Please take the lines from the one holding "(** [strconv.AppendBool]. *)" through the one holding "intros s Hs." in the data below and copy them exactly.

--- Provided data Enclosed Below ---

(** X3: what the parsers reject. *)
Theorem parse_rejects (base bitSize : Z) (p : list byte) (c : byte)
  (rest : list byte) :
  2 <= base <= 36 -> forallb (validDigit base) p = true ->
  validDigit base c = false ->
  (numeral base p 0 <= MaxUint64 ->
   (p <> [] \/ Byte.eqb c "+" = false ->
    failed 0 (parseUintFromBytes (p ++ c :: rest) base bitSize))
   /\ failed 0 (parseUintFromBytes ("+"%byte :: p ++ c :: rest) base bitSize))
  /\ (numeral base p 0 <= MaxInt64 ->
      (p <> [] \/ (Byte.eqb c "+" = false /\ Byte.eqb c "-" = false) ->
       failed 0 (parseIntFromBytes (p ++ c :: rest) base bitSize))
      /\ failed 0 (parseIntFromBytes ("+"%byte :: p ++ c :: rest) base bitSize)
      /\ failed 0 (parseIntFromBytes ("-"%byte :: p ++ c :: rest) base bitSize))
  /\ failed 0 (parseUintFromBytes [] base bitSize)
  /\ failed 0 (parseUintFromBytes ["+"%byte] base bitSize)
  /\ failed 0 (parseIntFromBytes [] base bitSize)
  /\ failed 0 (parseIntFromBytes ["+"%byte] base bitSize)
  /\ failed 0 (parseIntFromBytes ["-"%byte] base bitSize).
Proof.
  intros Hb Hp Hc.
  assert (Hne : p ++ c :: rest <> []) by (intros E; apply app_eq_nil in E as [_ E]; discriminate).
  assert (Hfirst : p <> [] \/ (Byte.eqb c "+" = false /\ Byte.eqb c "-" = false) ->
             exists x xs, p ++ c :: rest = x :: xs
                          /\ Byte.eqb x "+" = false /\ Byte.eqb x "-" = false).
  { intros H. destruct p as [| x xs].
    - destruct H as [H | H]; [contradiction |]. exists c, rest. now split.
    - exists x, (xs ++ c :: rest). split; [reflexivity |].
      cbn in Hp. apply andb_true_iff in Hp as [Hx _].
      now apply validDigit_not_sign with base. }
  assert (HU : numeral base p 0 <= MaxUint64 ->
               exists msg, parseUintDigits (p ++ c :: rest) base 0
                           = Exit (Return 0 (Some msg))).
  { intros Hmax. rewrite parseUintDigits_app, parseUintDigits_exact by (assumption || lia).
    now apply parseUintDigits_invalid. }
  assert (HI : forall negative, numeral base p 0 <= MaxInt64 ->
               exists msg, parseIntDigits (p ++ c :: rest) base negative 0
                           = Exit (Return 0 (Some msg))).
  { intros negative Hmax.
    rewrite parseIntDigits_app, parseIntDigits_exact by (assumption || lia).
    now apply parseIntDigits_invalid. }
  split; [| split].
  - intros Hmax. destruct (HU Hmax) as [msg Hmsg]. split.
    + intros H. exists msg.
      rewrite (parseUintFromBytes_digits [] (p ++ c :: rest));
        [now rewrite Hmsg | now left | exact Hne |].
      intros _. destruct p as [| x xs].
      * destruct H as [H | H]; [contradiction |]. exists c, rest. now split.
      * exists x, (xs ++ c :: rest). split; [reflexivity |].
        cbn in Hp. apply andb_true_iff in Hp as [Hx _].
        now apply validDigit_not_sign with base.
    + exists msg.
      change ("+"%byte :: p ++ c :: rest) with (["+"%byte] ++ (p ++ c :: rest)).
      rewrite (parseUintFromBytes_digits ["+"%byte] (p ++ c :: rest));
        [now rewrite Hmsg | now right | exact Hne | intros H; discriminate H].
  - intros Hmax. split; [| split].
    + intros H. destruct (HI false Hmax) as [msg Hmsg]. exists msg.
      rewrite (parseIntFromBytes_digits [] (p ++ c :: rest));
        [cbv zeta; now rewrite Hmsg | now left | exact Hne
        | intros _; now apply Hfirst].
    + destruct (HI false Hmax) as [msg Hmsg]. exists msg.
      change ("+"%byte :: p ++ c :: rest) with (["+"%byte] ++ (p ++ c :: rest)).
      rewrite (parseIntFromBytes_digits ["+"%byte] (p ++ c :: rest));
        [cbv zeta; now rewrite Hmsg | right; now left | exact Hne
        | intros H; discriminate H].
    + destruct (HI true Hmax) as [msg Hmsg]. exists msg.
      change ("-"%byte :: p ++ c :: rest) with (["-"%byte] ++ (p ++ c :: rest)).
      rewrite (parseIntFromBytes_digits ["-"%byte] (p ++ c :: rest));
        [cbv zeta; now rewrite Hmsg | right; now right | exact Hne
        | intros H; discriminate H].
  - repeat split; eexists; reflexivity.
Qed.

--- End of Enclosed Provided data ---
--- Provided data Enclosed Below ---

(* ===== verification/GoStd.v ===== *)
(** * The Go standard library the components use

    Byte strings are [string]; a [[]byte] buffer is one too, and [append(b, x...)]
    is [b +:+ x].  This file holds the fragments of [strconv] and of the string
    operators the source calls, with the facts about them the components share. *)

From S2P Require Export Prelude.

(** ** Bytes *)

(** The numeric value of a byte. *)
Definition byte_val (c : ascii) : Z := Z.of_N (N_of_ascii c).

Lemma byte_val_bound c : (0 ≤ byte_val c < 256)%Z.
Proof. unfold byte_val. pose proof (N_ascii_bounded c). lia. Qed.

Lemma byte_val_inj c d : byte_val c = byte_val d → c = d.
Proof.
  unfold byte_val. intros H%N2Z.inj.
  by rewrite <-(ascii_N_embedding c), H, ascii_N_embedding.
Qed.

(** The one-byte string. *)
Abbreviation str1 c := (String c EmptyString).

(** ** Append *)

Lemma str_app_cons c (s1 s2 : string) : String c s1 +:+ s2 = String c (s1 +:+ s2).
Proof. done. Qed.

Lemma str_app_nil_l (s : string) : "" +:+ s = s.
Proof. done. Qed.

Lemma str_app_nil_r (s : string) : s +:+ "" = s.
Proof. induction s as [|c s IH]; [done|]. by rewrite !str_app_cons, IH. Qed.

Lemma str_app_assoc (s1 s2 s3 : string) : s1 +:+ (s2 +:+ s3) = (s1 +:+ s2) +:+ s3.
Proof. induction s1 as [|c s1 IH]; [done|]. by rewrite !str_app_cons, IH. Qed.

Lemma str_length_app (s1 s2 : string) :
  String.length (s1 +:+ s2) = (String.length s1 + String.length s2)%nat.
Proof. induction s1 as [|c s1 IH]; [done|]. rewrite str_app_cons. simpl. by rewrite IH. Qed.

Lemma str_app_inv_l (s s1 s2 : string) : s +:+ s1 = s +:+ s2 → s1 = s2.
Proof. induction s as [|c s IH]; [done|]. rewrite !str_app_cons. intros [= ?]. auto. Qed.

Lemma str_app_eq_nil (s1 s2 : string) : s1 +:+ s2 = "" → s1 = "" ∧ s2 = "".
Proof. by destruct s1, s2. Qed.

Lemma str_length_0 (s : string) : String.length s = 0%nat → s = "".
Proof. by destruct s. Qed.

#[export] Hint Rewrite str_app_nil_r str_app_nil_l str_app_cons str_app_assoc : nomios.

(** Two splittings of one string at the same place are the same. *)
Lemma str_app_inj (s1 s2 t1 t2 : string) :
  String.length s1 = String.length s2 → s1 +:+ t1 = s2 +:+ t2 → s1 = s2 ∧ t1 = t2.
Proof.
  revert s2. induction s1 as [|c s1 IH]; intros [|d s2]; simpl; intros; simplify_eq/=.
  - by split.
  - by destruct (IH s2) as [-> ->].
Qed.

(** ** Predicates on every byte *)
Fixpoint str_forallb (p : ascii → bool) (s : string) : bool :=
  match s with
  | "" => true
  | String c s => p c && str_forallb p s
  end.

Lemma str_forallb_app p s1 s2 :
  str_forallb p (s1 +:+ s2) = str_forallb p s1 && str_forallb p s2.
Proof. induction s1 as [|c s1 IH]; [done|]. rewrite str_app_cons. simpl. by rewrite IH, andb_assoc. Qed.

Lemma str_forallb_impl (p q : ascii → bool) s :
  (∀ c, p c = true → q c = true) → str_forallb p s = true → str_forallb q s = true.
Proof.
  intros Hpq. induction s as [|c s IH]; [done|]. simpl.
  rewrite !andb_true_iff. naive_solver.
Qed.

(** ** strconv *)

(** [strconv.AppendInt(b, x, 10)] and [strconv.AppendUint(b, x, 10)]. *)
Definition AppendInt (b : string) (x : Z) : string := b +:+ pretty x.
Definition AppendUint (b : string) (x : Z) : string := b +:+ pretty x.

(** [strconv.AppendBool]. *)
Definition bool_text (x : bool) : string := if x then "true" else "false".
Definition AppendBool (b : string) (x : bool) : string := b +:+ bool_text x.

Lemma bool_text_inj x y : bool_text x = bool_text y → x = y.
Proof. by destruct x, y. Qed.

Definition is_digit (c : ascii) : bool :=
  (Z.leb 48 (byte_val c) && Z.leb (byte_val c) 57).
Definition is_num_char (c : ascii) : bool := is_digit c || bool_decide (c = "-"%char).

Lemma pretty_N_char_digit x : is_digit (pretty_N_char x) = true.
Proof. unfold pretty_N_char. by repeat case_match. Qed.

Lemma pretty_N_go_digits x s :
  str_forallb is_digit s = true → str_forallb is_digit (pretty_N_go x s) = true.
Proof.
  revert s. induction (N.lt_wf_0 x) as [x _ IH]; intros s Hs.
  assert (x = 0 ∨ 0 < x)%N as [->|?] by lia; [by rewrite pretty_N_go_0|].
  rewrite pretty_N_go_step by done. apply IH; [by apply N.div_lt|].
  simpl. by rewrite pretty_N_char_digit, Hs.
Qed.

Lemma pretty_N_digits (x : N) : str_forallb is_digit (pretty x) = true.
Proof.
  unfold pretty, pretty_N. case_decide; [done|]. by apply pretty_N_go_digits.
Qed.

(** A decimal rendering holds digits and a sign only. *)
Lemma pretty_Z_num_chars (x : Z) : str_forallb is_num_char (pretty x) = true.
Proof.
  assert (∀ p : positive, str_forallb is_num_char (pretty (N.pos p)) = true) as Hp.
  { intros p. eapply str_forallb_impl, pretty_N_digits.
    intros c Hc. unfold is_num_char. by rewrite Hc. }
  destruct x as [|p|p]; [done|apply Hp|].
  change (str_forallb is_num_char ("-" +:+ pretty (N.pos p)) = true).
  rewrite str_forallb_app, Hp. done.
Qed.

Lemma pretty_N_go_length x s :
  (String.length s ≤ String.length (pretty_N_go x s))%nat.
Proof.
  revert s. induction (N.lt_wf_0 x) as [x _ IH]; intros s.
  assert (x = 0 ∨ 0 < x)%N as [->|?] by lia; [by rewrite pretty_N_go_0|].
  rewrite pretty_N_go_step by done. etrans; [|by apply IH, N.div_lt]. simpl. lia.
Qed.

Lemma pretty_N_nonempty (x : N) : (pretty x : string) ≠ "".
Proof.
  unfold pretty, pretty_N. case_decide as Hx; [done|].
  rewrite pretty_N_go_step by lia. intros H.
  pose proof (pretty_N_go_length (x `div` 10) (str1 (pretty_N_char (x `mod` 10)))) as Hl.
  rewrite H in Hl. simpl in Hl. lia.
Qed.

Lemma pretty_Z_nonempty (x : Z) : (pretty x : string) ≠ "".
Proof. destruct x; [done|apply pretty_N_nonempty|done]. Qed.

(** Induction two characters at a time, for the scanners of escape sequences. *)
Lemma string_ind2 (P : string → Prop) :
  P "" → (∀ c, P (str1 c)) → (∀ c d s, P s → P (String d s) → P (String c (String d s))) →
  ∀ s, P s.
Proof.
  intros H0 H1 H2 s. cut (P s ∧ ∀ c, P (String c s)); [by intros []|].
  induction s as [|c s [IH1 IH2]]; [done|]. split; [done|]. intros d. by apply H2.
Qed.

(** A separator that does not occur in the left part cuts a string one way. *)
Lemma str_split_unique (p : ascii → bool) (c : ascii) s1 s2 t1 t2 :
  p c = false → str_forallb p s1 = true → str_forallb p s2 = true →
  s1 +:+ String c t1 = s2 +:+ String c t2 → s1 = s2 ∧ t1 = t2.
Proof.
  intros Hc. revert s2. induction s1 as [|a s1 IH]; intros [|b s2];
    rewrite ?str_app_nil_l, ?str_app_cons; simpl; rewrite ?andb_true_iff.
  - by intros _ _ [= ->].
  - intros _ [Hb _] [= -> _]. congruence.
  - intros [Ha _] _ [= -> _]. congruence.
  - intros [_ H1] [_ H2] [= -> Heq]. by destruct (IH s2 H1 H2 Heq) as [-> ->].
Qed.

--- End of Enclosed Provided data ---

» **Result of the exercise**
(** [strconv.AppendBool]. *)
Definition bool_text (x : bool) : string := if x then "true" else "false".
Definition AppendBool (b : string) (x : bool) : string := b +:+ bool_text x.

Lemma bool_text_inj x y : bool_text x = bool_text y → x = y.
Proof. by destruct x, y. Qed.

Definition is_digit (c : ascii) : bool :=
  (Z.leb 48 (byte_val c) && Z.leb (byte_val c) 57).
Definition is_num_char (c : ascii) : bool := is_digit c || bool_decide (c = "-"%char).

Lemma pretty_N_char_digit x : is_digit (pretty_N_char x) = true.
Proof. unfold pretty_N_char. by repeat case_match. Qed.

Lemma pretty_N_go_digits x s :
  str_forallb is_digit s = true → str_forallb is_digit (pretty_N_go x s) = true.
Proof.
  revert s. induction (N.lt_wf_0 x) as [x _ IH]; intros s Hs.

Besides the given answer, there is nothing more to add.